- TASK ITEM:
Among the entries below, one stretch runs from the line that contains "as (e & l & Hd & Hi)." through the line that contains "- destruct es0". Repeat that stretch exactly, ends included, and only that.

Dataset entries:
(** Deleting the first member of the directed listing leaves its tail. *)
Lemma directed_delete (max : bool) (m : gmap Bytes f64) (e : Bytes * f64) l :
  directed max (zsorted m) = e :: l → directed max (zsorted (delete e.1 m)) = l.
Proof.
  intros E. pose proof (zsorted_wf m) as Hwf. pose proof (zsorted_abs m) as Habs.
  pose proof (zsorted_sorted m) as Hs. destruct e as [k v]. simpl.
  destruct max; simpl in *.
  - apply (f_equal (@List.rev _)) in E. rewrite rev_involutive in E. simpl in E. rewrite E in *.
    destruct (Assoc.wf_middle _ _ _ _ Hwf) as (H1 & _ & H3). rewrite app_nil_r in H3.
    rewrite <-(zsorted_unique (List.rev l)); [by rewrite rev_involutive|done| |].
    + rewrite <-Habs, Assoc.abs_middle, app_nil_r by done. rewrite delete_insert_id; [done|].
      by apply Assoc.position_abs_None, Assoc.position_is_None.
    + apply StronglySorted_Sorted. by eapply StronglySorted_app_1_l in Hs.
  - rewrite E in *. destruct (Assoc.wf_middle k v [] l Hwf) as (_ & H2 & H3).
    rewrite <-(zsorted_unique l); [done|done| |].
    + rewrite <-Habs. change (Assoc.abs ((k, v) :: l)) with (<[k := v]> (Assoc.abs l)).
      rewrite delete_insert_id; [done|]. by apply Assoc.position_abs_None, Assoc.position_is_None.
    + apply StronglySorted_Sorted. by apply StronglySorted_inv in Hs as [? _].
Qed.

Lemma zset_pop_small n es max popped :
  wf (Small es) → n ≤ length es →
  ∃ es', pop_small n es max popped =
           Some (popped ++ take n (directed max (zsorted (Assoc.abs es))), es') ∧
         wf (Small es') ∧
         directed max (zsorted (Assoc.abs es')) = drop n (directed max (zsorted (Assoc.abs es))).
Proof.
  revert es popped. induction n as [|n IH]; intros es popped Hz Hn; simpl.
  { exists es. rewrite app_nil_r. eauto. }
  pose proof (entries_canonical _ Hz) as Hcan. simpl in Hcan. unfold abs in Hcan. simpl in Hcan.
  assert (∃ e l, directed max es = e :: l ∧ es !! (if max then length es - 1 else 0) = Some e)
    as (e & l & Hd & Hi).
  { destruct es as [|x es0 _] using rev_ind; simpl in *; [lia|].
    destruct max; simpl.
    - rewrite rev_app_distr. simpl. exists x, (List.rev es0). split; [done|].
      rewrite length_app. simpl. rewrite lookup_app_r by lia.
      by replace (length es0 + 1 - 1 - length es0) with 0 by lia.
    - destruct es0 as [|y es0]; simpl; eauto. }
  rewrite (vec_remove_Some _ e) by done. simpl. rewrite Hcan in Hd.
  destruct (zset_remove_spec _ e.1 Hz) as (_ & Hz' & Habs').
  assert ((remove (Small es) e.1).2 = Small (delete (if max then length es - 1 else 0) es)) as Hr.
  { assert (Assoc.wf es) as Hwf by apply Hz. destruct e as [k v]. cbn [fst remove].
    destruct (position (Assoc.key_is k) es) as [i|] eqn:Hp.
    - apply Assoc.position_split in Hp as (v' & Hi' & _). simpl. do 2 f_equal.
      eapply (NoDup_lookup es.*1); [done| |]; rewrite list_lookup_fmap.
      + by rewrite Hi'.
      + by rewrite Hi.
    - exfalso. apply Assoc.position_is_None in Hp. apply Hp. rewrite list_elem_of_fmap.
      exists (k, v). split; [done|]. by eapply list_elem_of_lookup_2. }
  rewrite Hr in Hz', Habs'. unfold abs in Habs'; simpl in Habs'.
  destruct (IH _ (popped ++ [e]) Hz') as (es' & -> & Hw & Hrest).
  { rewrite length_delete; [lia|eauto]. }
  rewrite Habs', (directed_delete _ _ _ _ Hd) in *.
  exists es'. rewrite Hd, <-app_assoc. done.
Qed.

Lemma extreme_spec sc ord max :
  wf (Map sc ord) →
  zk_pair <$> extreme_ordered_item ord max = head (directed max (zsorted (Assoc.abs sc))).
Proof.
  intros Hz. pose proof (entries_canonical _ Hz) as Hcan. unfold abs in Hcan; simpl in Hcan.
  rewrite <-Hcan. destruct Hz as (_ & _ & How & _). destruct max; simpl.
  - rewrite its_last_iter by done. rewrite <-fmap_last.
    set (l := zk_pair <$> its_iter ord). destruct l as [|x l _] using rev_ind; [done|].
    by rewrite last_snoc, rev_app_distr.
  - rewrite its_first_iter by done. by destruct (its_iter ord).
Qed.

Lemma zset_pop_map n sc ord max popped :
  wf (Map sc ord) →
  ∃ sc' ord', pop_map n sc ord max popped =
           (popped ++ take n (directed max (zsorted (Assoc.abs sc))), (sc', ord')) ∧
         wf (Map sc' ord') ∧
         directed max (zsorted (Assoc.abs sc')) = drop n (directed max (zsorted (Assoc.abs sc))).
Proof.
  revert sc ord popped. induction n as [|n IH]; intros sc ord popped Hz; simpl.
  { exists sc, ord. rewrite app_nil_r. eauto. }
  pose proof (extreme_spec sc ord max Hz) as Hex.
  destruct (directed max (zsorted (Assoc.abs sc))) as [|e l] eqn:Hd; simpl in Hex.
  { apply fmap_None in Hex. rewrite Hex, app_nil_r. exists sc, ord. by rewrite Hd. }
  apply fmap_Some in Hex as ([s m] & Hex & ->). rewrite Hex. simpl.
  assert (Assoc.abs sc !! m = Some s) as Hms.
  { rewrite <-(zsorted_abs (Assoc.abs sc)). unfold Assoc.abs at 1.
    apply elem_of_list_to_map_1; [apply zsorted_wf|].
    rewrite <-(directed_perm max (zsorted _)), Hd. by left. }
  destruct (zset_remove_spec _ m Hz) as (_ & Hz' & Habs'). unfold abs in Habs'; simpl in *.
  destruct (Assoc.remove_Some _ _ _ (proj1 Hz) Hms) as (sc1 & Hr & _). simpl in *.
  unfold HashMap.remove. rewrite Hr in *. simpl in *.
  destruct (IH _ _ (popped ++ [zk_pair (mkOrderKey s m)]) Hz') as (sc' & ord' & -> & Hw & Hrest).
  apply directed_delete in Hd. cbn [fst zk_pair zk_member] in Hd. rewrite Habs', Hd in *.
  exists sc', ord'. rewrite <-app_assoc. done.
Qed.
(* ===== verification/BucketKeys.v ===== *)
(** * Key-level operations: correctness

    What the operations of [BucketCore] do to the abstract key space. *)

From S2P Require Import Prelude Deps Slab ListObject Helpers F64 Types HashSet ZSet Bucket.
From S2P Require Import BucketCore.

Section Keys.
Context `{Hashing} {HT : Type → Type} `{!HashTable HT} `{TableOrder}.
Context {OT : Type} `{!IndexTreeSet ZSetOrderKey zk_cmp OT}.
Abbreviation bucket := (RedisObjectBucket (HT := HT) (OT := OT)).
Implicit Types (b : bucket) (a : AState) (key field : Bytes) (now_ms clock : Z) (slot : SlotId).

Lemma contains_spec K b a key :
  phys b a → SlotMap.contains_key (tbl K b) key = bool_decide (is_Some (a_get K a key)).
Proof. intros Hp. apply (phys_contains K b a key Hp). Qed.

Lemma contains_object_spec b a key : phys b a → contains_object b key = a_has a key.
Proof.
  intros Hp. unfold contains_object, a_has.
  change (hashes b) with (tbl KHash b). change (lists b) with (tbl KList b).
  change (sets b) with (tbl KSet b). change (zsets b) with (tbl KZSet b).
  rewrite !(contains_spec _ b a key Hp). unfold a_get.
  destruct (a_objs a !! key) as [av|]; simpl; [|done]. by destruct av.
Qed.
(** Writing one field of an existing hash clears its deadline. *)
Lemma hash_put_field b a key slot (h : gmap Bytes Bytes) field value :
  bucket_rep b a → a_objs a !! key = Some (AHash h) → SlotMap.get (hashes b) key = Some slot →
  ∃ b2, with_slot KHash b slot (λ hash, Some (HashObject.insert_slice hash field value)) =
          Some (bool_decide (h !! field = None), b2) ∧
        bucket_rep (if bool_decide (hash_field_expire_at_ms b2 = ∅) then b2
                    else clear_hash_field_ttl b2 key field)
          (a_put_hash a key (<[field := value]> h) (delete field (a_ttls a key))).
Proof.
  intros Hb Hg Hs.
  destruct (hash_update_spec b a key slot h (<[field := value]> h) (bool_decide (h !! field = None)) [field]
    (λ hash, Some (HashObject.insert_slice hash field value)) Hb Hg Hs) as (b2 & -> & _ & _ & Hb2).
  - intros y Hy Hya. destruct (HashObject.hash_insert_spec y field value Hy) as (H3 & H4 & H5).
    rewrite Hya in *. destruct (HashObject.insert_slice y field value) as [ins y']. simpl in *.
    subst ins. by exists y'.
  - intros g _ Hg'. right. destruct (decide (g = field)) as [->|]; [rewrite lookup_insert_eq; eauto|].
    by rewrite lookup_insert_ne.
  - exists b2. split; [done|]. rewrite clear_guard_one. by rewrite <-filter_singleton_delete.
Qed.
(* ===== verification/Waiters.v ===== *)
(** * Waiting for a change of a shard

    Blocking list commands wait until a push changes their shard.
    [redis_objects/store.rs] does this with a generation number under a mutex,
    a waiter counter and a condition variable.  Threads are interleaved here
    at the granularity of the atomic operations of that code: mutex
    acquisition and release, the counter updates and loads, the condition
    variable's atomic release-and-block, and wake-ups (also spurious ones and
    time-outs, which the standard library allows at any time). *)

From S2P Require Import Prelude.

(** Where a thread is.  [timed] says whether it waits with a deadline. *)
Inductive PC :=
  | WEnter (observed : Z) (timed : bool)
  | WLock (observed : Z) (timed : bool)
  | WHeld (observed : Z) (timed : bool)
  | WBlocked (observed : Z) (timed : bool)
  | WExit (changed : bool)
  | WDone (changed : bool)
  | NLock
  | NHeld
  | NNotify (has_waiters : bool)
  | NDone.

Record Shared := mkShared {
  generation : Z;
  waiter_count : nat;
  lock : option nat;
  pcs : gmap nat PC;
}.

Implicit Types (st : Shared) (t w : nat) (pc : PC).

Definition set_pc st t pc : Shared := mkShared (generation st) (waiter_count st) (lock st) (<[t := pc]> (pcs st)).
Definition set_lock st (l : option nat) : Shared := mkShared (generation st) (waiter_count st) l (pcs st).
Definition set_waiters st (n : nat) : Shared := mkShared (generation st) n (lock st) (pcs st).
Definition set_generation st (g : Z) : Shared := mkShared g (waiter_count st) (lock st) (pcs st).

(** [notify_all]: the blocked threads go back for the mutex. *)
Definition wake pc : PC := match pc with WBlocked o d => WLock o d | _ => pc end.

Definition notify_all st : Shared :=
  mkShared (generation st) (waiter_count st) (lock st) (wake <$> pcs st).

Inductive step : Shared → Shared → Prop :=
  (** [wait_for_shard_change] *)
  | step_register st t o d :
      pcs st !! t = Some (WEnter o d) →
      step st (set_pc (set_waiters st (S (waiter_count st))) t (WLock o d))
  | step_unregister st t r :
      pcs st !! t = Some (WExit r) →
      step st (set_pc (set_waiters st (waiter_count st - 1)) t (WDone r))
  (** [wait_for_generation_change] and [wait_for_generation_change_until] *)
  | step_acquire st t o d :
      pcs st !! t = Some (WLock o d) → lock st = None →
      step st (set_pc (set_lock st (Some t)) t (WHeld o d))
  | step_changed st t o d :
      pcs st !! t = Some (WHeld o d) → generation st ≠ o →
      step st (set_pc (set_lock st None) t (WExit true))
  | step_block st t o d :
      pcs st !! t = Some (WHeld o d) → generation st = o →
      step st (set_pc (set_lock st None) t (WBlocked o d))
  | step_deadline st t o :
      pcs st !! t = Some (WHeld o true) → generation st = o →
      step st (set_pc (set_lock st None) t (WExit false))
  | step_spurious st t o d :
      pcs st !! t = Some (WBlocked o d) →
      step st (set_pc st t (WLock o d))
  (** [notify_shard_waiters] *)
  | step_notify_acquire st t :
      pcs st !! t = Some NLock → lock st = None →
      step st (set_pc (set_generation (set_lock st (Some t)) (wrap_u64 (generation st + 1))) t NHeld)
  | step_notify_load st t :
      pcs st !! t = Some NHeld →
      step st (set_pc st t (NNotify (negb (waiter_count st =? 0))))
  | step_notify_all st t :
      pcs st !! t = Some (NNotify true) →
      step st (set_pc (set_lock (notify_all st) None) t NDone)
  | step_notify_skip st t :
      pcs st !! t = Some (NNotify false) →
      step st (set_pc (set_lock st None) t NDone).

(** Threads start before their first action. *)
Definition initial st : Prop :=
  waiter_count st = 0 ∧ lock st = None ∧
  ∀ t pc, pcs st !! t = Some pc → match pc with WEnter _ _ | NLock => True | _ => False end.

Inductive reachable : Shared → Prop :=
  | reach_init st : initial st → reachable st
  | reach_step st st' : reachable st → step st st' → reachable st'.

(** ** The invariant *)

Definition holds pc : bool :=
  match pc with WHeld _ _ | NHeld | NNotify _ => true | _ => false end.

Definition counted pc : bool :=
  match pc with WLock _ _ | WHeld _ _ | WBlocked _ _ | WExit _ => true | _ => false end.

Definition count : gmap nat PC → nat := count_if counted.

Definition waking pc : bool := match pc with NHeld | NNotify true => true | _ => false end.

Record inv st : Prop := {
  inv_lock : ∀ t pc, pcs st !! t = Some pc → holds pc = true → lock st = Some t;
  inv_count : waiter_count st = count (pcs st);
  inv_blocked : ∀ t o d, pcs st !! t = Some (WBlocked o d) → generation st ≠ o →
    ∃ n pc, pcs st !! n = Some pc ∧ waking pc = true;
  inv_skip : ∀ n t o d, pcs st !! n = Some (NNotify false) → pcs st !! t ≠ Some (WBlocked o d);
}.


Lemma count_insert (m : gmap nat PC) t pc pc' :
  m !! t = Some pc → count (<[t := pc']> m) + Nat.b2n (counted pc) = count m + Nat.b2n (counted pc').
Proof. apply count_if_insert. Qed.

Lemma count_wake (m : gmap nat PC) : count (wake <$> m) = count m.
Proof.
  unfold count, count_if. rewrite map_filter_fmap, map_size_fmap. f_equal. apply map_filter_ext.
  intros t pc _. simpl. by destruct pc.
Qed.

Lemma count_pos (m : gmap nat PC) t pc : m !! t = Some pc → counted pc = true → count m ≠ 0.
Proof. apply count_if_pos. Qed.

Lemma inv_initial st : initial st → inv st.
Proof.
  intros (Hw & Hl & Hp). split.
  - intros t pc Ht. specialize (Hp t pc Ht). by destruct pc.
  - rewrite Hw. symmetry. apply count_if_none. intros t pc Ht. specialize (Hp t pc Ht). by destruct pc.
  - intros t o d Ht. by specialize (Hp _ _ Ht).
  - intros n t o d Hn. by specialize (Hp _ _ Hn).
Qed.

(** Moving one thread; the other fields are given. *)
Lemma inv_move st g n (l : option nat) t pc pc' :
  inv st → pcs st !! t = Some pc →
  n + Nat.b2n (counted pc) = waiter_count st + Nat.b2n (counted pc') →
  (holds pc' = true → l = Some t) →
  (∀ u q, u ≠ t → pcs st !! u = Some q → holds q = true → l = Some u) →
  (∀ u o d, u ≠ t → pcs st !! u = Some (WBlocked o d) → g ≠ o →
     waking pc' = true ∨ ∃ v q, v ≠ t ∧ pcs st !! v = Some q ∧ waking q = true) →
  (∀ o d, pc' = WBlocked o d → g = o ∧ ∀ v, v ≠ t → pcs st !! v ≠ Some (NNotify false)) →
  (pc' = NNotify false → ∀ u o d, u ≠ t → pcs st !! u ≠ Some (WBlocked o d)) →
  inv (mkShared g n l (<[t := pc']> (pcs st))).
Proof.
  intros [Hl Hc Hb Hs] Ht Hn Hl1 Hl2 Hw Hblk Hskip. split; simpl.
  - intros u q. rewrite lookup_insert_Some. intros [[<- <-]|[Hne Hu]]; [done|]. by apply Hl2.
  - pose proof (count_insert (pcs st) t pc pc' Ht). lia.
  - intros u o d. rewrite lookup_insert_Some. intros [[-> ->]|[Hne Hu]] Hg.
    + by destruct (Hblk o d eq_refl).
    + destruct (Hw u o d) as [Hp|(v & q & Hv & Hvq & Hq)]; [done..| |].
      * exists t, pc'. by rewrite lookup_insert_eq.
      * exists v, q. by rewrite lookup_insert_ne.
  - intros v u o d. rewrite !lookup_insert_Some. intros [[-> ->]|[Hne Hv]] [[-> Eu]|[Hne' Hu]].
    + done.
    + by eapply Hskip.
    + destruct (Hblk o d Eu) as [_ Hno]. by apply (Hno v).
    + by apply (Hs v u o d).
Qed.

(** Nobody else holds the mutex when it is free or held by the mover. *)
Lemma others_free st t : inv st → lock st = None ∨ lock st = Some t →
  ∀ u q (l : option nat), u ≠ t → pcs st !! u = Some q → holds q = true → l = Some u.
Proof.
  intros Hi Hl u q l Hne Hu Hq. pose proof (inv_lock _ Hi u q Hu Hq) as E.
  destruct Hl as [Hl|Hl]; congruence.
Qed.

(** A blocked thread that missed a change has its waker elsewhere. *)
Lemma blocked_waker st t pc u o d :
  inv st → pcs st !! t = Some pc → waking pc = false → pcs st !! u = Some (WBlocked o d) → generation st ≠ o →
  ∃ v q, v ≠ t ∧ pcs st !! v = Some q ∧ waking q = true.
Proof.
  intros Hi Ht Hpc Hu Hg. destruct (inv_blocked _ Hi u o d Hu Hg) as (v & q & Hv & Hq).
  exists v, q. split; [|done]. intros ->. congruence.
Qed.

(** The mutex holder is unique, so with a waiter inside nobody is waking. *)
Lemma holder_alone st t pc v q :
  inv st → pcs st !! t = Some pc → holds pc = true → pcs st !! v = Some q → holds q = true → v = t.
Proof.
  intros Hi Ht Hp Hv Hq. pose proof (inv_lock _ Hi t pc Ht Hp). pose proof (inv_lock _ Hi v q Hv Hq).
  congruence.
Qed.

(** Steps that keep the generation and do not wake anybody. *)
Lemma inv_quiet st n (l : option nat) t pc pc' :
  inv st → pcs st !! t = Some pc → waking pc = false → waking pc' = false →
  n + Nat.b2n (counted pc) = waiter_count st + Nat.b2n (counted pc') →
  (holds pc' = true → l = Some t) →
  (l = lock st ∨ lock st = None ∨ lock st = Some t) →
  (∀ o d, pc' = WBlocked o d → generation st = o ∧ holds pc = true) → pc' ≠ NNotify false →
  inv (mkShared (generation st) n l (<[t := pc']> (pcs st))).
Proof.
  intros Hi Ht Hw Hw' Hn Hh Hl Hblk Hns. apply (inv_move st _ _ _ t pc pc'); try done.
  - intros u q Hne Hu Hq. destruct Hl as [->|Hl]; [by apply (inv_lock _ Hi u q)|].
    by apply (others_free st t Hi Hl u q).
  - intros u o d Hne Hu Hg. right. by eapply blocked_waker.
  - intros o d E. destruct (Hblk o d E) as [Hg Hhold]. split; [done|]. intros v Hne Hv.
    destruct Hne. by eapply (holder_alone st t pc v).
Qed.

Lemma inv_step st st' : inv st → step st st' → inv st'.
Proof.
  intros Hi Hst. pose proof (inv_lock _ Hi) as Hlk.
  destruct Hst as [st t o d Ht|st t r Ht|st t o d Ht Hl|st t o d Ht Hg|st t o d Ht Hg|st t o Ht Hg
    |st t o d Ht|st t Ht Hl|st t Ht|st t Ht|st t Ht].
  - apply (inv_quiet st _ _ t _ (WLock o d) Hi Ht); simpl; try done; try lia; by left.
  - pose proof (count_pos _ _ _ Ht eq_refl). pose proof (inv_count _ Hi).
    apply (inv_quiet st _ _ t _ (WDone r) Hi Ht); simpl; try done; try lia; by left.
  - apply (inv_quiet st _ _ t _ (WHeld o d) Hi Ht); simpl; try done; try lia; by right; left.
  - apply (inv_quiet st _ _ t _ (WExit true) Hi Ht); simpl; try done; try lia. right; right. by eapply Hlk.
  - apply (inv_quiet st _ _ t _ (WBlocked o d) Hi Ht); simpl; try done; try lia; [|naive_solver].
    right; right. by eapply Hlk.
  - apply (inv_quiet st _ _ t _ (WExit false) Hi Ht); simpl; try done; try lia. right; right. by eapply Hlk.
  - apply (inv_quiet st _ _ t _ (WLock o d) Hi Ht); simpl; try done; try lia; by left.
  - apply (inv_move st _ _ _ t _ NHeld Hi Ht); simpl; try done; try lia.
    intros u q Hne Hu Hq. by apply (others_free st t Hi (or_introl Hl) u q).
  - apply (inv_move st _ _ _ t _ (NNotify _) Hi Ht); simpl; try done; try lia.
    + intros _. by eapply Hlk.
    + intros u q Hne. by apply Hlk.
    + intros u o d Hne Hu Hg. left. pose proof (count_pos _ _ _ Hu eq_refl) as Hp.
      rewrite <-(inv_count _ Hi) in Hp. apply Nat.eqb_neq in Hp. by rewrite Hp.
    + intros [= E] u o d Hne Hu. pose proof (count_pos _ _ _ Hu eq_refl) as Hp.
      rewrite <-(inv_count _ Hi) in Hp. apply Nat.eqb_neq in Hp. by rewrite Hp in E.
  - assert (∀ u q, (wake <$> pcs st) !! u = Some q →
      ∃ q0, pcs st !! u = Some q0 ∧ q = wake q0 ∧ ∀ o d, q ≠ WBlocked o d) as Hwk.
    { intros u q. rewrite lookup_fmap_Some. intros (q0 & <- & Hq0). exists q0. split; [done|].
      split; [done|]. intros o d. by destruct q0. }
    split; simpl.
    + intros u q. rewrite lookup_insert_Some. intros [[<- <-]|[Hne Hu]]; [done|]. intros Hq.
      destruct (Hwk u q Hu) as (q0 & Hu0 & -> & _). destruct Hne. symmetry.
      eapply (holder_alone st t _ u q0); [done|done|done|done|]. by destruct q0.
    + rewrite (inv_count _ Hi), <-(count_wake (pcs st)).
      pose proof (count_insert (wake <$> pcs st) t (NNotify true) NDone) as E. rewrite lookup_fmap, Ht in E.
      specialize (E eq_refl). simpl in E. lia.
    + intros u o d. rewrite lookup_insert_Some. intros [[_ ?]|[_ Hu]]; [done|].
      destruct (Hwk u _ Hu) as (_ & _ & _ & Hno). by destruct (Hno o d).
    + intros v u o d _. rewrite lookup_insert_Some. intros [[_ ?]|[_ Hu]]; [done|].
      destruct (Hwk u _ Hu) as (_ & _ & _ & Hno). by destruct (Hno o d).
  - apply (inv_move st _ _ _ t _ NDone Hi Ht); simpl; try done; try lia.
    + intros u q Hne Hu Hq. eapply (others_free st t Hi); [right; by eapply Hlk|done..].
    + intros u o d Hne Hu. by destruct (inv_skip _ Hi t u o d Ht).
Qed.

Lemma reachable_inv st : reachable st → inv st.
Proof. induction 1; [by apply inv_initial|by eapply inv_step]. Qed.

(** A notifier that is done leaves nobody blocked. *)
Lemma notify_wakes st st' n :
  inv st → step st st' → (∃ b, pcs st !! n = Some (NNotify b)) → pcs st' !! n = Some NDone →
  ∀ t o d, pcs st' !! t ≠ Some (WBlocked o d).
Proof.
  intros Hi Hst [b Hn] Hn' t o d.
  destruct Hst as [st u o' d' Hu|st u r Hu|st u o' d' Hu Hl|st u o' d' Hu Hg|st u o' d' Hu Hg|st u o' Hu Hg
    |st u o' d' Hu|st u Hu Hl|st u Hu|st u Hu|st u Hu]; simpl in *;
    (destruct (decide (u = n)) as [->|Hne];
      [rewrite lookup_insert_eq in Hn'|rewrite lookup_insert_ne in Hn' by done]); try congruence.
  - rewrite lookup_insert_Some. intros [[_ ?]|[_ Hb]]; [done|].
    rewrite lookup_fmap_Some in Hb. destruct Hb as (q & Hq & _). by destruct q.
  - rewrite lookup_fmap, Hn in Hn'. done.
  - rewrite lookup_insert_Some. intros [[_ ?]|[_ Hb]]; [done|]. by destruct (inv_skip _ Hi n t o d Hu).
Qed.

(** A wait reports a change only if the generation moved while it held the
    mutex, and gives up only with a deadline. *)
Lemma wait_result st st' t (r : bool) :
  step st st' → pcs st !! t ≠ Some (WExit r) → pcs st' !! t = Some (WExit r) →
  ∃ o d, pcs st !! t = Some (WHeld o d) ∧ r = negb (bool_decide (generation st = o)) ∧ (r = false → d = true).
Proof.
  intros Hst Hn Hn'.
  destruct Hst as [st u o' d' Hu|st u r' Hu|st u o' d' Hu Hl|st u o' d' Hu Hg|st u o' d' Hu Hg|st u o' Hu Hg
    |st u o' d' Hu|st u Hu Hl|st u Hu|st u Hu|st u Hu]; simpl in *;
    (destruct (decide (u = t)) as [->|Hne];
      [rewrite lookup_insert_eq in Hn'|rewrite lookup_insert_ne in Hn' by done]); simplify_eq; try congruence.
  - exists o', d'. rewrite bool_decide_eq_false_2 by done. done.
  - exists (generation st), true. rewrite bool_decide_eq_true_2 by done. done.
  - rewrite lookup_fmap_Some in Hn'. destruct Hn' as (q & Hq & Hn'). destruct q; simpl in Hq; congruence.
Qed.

- SOLUTION TO THIS PROBLEM:
    as (e & l & Hd & Hi).
  { destruct es as [|x es0 _] using rev_ind; simpl in *; [lia|].
    destruct max; simpl.
    - rewrite rev_app_distr. simpl. exists x, (List.rev es0). split; [done|].
      rewrite length_app. simpl. rewrite lookup_app_r by lia.
      by replace (length es0 + 1 - 1 - length es0) with 0 by lia.
    - destruct es0 as [|y es0]; simpl; eauto. }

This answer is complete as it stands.